__Task directions__:
In the listing below, a line holding "Definition ToUpper (unicode_upper" and a line holding "the buffer, after" mark the range. Retype both exactly, with all lines between them.

__Supplied records__:

(** * northbright/aliyun: request canonicalisation and signing

    A shallow embedding of package [sms] (the three copies of [sms.go] in the
    repository: the older revision built around the [SMS] struct and the two
    copies of the newer one built around [Client]) and of
    [message/param.go], together with the slices of the Go standard library
    those files call ([strings], [net/url], [fmt], [time],
    [encoding/base64], [crypto/sha1], [crypto/hmac]).

    Go strings are byte sequences; they are modelled by [string], whose
    characters are the 256 values of [ascii].  Byte slices are lists of
    integers in [0, 255]. *)

From Stdlib Require Import ZArith Lia List Ascii String.
From stdpp Require Import base option strings list sorting gmap.

Local Open Scope Z_scope.

(** ** Bytes *)

Definition byte_val (c : ascii) : Z := Z.of_N (N_of_ascii c).
Definition byte_chr (z : Z) : ascii := ascii_of_N (Z.to_N (z mod 256)).

(** [[]byte(s)] and [string(b)] *)
Fixpoint bytes_of_string (s : string) : list Z :=
  match s with
  | "" => []
  | String c s' => byte_val c :: bytes_of_string s'
  end.

Fixpoint string_of_bytes (b : list Z) : string :=
  match b with
  | [] => ""
  | x :: b' => String (byte_chr x) (string_of_bytes b')
  end.

(** [lo <= c && c <= hi] on bytes. *)
Definition in_range (lo hi c : ascii) : bool :=
  (byte_val lo <=? byte_val c) && (byte_val c <=? byte_val hi).

(** ** Package [strings] *)

Module GoStrings.

(** [strings.HasPrefix(s, prefix)] *)
Definition HasPrefix (s pre : string) : bool := String.prefix pre s.

(** [strings.Contains(s, substr)]: some suffix of [s] starts with
    [substr]. *)
Fixpoint Contains (s substr : string) : bool :=
  match s with
  | "" => HasPrefix "" substr
  | String _ s' => HasPrefix s substr || Contains s' substr
  end.

(** The loop of [strings.Replace]: scan left to right and replace each
    non-overlapping occurrence of [old] by [new] while the budget [n] is
    not exhausted ([n < 0]: no limit).  [skip] counts the bytes of a
    matched occurrence that are still to be jumped over
    ([start = j + len(old)]). *)
Fixpoint replace_loop (old new : string) (n : Z) (skip : nat) (s : string)
  : string :=
  match s with
  | "" => ""
  | String c s' =>
      match skip with
      | S k => replace_loop old new n k s'
      | O =>
          if negb (n =? 0) && HasPrefix s old
          then new +:+ replace_loop old new (n - 1) (String.length old - 1) s'
          else String c (replace_loop old new n 0 s')
      end
  end.

(** [strings.Replace(s, old, new, n)].  Every call in the repository passes
    a non-empty [old]; the rune-wise insertion Go performs for an empty
    [old] is not modelled and [s] is returned as is. *)
Definition Replace (s old new : string) (n : Z) : string :=
  if String.eqb old new || (n =? 0) then s
  else if String.eqb old "" then s
  else replace_loop old new n 0 s.

(** The ASCII branch of [strings.ToUpper]. *)
Definition upper_byte (c : ascii) : ascii :=
  if in_range "a" "z" c then byte_chr (byte_val c - 32) else c.

Fixpoint isASCII (s : string) : bool :=
  match s with
  | "" => true
  | String c s' => (byte_val c <? 128) && isASCII s'
  end.

Fixpoint map_bytes (f : ascii -> ascii) (s : string) : string :=
  match s with
  | "" => ""
  | String c s' => String (f c) (map_bytes f s')
  end.

(** [strings.ToUpper(s)]: byte-wise on an all-ASCII string; otherwise
    [strings.Map(unicode.ToUpper, s)], which depends on the Unicode case
    tables and is taken as the parameter [unicode_upper]. *)
Definition ToUpper (unicode_upper : string -> string) (s : string) : string :=
  if isASCII s then map_bytes upper_byte s else unicode_upper s.

End GoStrings.

(** ** Package [net/url] *)

Module URL.

Definition upperhex : string := "0123456789ABCDEF".

(** [upperhex[i]] *)
Definition hex_digit (i : Z) : ascii :=
  match String.get (Z.to_nat i) upperhex with
  | Some c => c
  | None => "0"%char
  end.

(** [shouldEscape(c, encodeQueryComponent)]: the unreserved characters
    stay; everything else, the reserved characters included in this mode,
    is escaped. *)
Definition shouldEscape (c : ascii) : bool :=
  if in_range "a" "z" c || in_range "A" "Z" c || in_range "0" "9" c
  then false
  else
    match c with
    | "-" | "_" | "." | "~" => false
    | _ => true
    end%char.

(** One iteration of the second loop of
    [escape(s, encodeQueryComponent)]. *)
Definition escape_byte (c : ascii) : string :=
  if Ascii.eqb c " " then "+"
  else if shouldEscape c then
    String "%" (String (hex_digit (Z.shiftr (byte_val c) 4))
               (String (hex_digit (Z.land (byte_val c) 15)) ""))
  else String c "".

(** [url.QueryEscape(s)] *)
Fixpoint QueryEscape (s : string) : string :=
  match s with
  | "" => ""
  | String c s' => escape_byte c +:+ QueryEscape s'
  end.

(** [url.Values] is [map[string][]string]. *)
Definition Values_Set (v : gmap string (list string)) (key value : string)
  : gmap string (list string) :=
  <[key := [value]]> v.

(** The inner loop of [Values.Encode]: one value of one key is appended to
    the buffer, after a ['&'] when the buffer is not empty. *)
Definition Encode_value (keyEscaped : string) (buf v : string) : string :=
  let buf := if (0 <? String.length buf)%nat then buf +:+ "&" else buf in
  buf +:+ keyEscaped +:+ "=" +:+ QueryEscape v.

(** The outer loop body of [Values.Encode]. *)
Definition Encode_key (v : gmap string (list string)) (buf k : string)
  : string :=
  let vs := default [] (v !! k) in
  let keyEscaped := QueryEscape k in
  foldl (Encode_value keyEscaped) buf vs.

(** [Values.Encode], with the order in which [for k := range v] happens to
    visit the keys made explicit: the keys are collected, sorted as raw
    strings ([sort.Strings]: byte-wise) and only then escaped. *)
Definition Encode_range (v : gmap string (list string)) (keys : list string)
  : string :=
  if (size v =? 0)%nat then ""
  else foldl (Encode_key v) "" (merge_sort String.le keys).

Definition Encode (v : gmap string (list string)) : string :=
  Encode_range v (map_to_list v).*1.

(** The fields of [url.URL] the package fills in, and [URL.String] on
    them (no user info, no opaque part; the path ["/"] needs no
    escaping). *)
Record URL := { Scheme : string; Host : string; Path : string;
                RawQuery : string }.

Definition String_ (u : URL) : string :=
  (if String.eqb (Scheme u) "" then "" else Scheme u +:+ ":")
  +:+ (if String.eqb (Scheme u) "" && String.eqb (Host u) "" then ""
       else if String.eqb (Host u) "" && String.eqb (Path u) "" then ""
       else "//" +:+ Host u)
  +:+ Path u
  +:+ (if String.eqb (RawQuery u) "" then "" else "?" +:+ RawQuery u).

End URL.

(** ** Package [encoding/base64] *)

Module Base64.

Definition encodeStd : string :=
  "ABCDEFGHIJKLMNOPQRSTUVWXYZabcdefghijklmnopqrstuvwxyz0123456789+/".

(** [enc.encode[i]] *)
Definition enc (i : Z) : ascii :=
  match String.get (Z.to_nat i) encodeStd with
  | Some c => c
  | None => "A"%char
  end.
(** * Token-stream analyzers of the search engine: a shallow embedding

  The development follows three translation units of the text-analysis
  layer and one of its utilities:

  - [delimited_token_stream.cpp]: the delimiter-based splitter with its
    quote-aware scanner ([find_delimiter]), its quote unwrapping
    ([eval_term]) and the [reset]/[next] cursor;
  - [text_token_stream.cpp]: the linguistic analyzer, its stopword
    resolution ([build_stopwords]), its configuration codec
    ([make_json]/[make_json_config]), the process-wide cache of compiled
    options ([construct]) and the per-token pipeline ([process_term]);
  - [text_token_stemming_stream.cpp]: the stemming analyzer, which turns
    its whole input into one stemmed token;
  - [bitset.hpp]: the dynamic bitset of the utilities.

  Fixed-width integers are integers of [Z] with the wrap-around written
  out; byte buffers are lists of bytes; a [bytes_ref]/[string_ref] is an
  optional list, [None] being the null reference [NIL]. *)

From Stdlib Require Import ZArith List Bool Lia.
From Stdlib Require Import Strings.Byte Strings.Ascii Strings.String.
From Stdlib Require Import Sorting.Permutation.
From stdpp Require Import gmap strings list.

Local Open Scope Z_scope.
(** * HTML checker: a shallow embedding of [src/checkers/htmlchecker.py]

    The checker fetches an HTML page, extracts the latest version and its
    download URL with operator-supplied regular expressions, and records the
    outcome on the external-data object.

    Conventions of the embedding.
    - Python [str] is [string], restricted to ASCII characters.
    - Python exceptions are values of [exn]; a computation that may raise
      returns a [result].
    - The external-data object is mutable: code that touches it is written in
      the state-and-exception monad [M], whose store also keeps the trace of
      network calls and of mutations of the object.
    - [assert] statements are active (the interpreter runs without [-O]).
    - Calls to [log.*] have no effect on any value and are left out. *)

From Stdlib Require Import ZArith NArith Strings.String Strings.Ascii List Lia Bool.
From stdpp Require Import base option list gmap strings pretty.

Open Scope string_scope.

(** ** Exceptions and results *)

(** Classes of the exceptions raised by the collaborators (aiohttp, re,
    urllib).  An exception of a collaborator carries the classes it is an
    instance of, so that an [except] clause can be modelled by membership. *)
Inductive exc_class :=
  | ClientError
  | ServerConnectionError
  | ServerDisconnectedError
  | ServerTimeoutError
  | OtherClass (name : string).

Global Instance exc_class_eq_dec : EqDecision exc_class.
Proof. solve_decision. Defined.

Inductive exn :=
  | AssertionError
  | KeyError (key : string)
  | ValueError
  | TypeError
  | AttributeError
  | Foreign (classes : list exc_class).

Global Instance exn_eq_dec : EqDecision exn.
Proof. solve_decision. Defined.

Inductive result (A : Type) :=
  | Ok (a : A)
  | Raise (e : exn).
Arguments Ok {A} a.
Arguments Raise {A} e.

Global Instance result_ret : MRet result := fun _ a => Ok a.
Global Instance result_bind : MBind result := fun _ _ f m =>
  match m with
  | Ok a => f a
  | Raise e => Raise e
  end.

Definition is_ok {A} (r : result A) : bool :=
  match r with Ok _ => true | Raise _ => false end.

(** [assert b] *)
Definition py_assert (b : bool) : result unit :=
  if b then Ok tt else Raise AssertionError.

(** ** distutils.version.LooseVersion

    The checker orders versions with [LooseVersion] of the Python standard
    library.  Its code is

<<
    component_re = re.compile(r'(\d+ | [a-z]+ | \.)', re.VERBOSE)

    def __init__(self, vstring=None):
        if vstring:
            self.parse(vstring)

    def parse(self, vstring):
        self.vstring = vstring
        components = [x for x in self.component_re.split(vstring)
                      if x and x != '.']
        for i, obj in enumerate(components):
            try:
                components[i] = int(obj)
            except ValueError:
                pass
        self.version = components

    def _cmp(self, other):
        if self.version == other.version: return 0
        if self.version < other.version: return -1
        if self.version > other.version: return 1
>>
    and [__lt__], [__gt__], [__eq__] of the base class compare the value of
    [_cmp] with 0. *)

(** A component is an [int] (a run of digits) or a [str]. *)
Inductive component :=
  | CInt (n : N)
  | CStr (s : string).

Global Instance component_eq_dec : EqDecision component.
Proof. solve_decision. Defined.

Inductive char_class := Digit | Lower | Dot | Other.

Definition classify (c : ascii) : char_class :=
  let n := N_of_ascii c in
  if (48 <=? n)%N && (n <=? 57)%N then Digit
  else if (97 <=? n)%N && (n <=? 122)%N then Lower
  else if (n =? 46)%N then Dot
  else Other.

Definition char_class_eqb (k1 k2 : char_class) : bool :=
  match k1, k2 with
  | Digit, Digit | Lower, Lower | Dot, Dot | Other, Other => true
  | _, _ => false
  end.

(** [int(obj)] on a run of ASCII digits. *)
Fixpoint int_of_digits (acc : N) (s : string) : N :=
  match s with
  | EmptyString => acc
  | String c s' => int_of_digits (10 * acc + (N_of_ascii c - 48))%N s'
  end.

(** [sys.int_max_str_digits], at its default: [int] refuses, with
    [ValueError], a text of more digits. *)
Definition int_max_str_digits : N := 4300.

(** The component made of a finished run.  A dot is a separator and is
    dropped by the filter [x and x != '.'].  [int] succeeds on the runs of
    digits that are not longer than [int_max_str_digits]; on a longer run,
    and on every other run, it raises [ValueError], which [parse] passes
    over: the component stays the text. *)
Definition flush (k : char_class) (run : string) : list component :=
  match k with
  | Dot => []
  | Digit =>
      if (N.of_nat (String.length run) <=? int_max_str_digits)%N
      then [CInt (int_of_digits 0 run)]
      else [CStr run]
  | Lower | Other => [CStr run]
  end.

(** [component_re.split]: the pieces are the maximal runs of digits, the
    maximal runs of lower-case letters, the single dots, and the text between
    them.  [split_components k run s] scans [s] while [run], of class [k], is
    the run being read. *)
Fixpoint split_components (k : char_class) (run : string) (s : string)
  : list component :=
  match s with
  | EmptyString => flush k run
  | String c s' =>
      let k' := classify c in
      if char_class_eqb k' k && negb (char_class_eqb k' Dot)
      then split_components k (run +:+ String c EmptyString) s'
      else flush k run ++ split_components k' (String c EmptyString) s'
  end.

Definition parse (vstring : string) : list component :=
  split_components Dot "" vstring.

(** A [LooseVersion] object: the attribute [version] is set by [parse] only,
    and [__init__] skips [parse] when [vstring] is falsy. *)
Record LooseVersion := mkLooseVersion {
  vstring : option string;
  version : option (list component)
}.

Definition LooseVersion_init (s : string) : LooseVersion :=
  match s with
  | EmptyString => mkLooseVersion None None
  | _ => mkLooseVersion (Some s) (Some (parse s))
  end.

(** [self.version]: a missing attribute raises [AttributeError]. *)
Definition get_version (v : LooseVersion) : result (list component) :=
  match version v with
  | Some l => Ok l
  | None => Raise AttributeError
  end.

(** [x == y] on components: an [int] never equals a [str]. *)
Definition component_eqb (x y : component) : bool :=
  match x, y with
  | CInt a, CInt b => (a =? b)%N
  | CStr s, CStr t => String.eqb s t
  | _, _ => false
  end.

(** [x < y] on components: ordering an [int] against a [str] raises
    [TypeError]. *)
Definition component_lt (x y : component) : result bool :=
  match x, y with
  | CInt a, CInt b => Ok (a <? b)%N
  | CStr s, CStr t => Ok (String.ltb s t)
  | _, _ => Raise TypeError
  end.

Definition component_gt (x y : component) : result bool :=
  match x, y with
  | CInt a, CInt b => Ok (b <? a)%N
  | CStr s, CStr t => Ok (String.ltb t s)
  | _, _ => Raise TypeError
  end.

(** List comparison of Python: the first position where the items differ
    (by [==]) decides, with the item comparison; without such a position the
    lengths decide. *)
Fixpoint list_eqb (xs ys : list component) : bool :=
  match xs, ys with
  | [], [] => true
  | x :: xs', y :: ys' => component_eqb x y && list_eqb xs' ys'
  | _, _ => false
  end.

Fixpoint list_lt (xs ys : list component) : result bool :=
  match xs, ys with
  | [], [] => Ok false
  | [], _ :: _ => Ok true
  | _ :: _, [] => Ok false
  | x :: xs', y :: ys' =>
      if component_eqb x y then list_lt xs' ys' else component_lt x y
  end.

Fixpoint list_gt (xs ys : list component) : result bool :=
  match xs, ys with
  | [], [] => Ok false
  | [], _ :: _ => Ok false
  | _ :: _, [] => Ok true
  | x :: xs', y :: ys' =>
      if component_eqb x y then list_gt xs' ys' else component_gt x y
  end.

(** [_cmp]: the value is [None] when no branch returns. *)
Definition LooseVersion_cmp (v w : LooseVersion) : result (option Z) :=
  a ← get_version v;
  b ← get_version w;
  if list_eqb a b then Ok (Some 0%Z)
  else
    lt ← list_lt a b;
    if (lt : bool) then Ok (Some (-1)%Z)
    else
      gt ← list_gt a b;
      if (gt : bool) then Ok (Some 1%Z) else Ok None.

__Output below__:
Definition ToUpper (unicode_upper : string -> string) (s : string) : string :=
  if isASCII s then map_bytes upper_byte s else unicode_upper s.

End GoStrings.

(** ** Package [net/url] *)

Module URL.

Definition upperhex : string := "0123456789ABCDEF".

(** [upperhex[i]] *)
Definition hex_digit (i : Z) : ascii :=
  match String.get (Z.to_nat i) upperhex with
  | Some c => c
  | None => "0"%char
  end.

(** [shouldEscape(c, encodeQueryComponent)]: the unreserved characters
    stay; everything else, the reserved characters included in this mode,
    is escaped. *)
Definition shouldEscape (c : ascii) : bool :=
  if in_range "a" "z" c || in_range "A" "Z" c || in_range "0" "9" c
  then false
  else
    match c with
    | "-" | "_" | "." | "~" => false
    | _ => true
    end%char.

(** One iteration of the second loop of
    [escape(s, encodeQueryComponent)]. *)
Definition escape_byte (c : ascii) : string :=
  if Ascii.eqb c " " then "+"
  else if shouldEscape c then
    String "%" (String (hex_digit (Z.shiftr (byte_val c) 4))
               (String (hex_digit (Z.land (byte_val c) 15)) ""))
  else String c "".

(** [url.QueryEscape(s)] *)
Fixpoint QueryEscape (s : string) : string :=
  match s with
  | "" => ""
  | String c s' => escape_byte c +:+ QueryEscape s'
  end.

(** [url.Values] is [map[string][]string]. *)
Definition Values_Set (v : gmap string (list string)) (key value : string)
  : gmap string (list string) :=
  <[key := [value]]> v.

(** The inner loop of [Values.Encode]: one value of one key is appended to
    the buffer, after a ['&'] when the buffer is not empty. *)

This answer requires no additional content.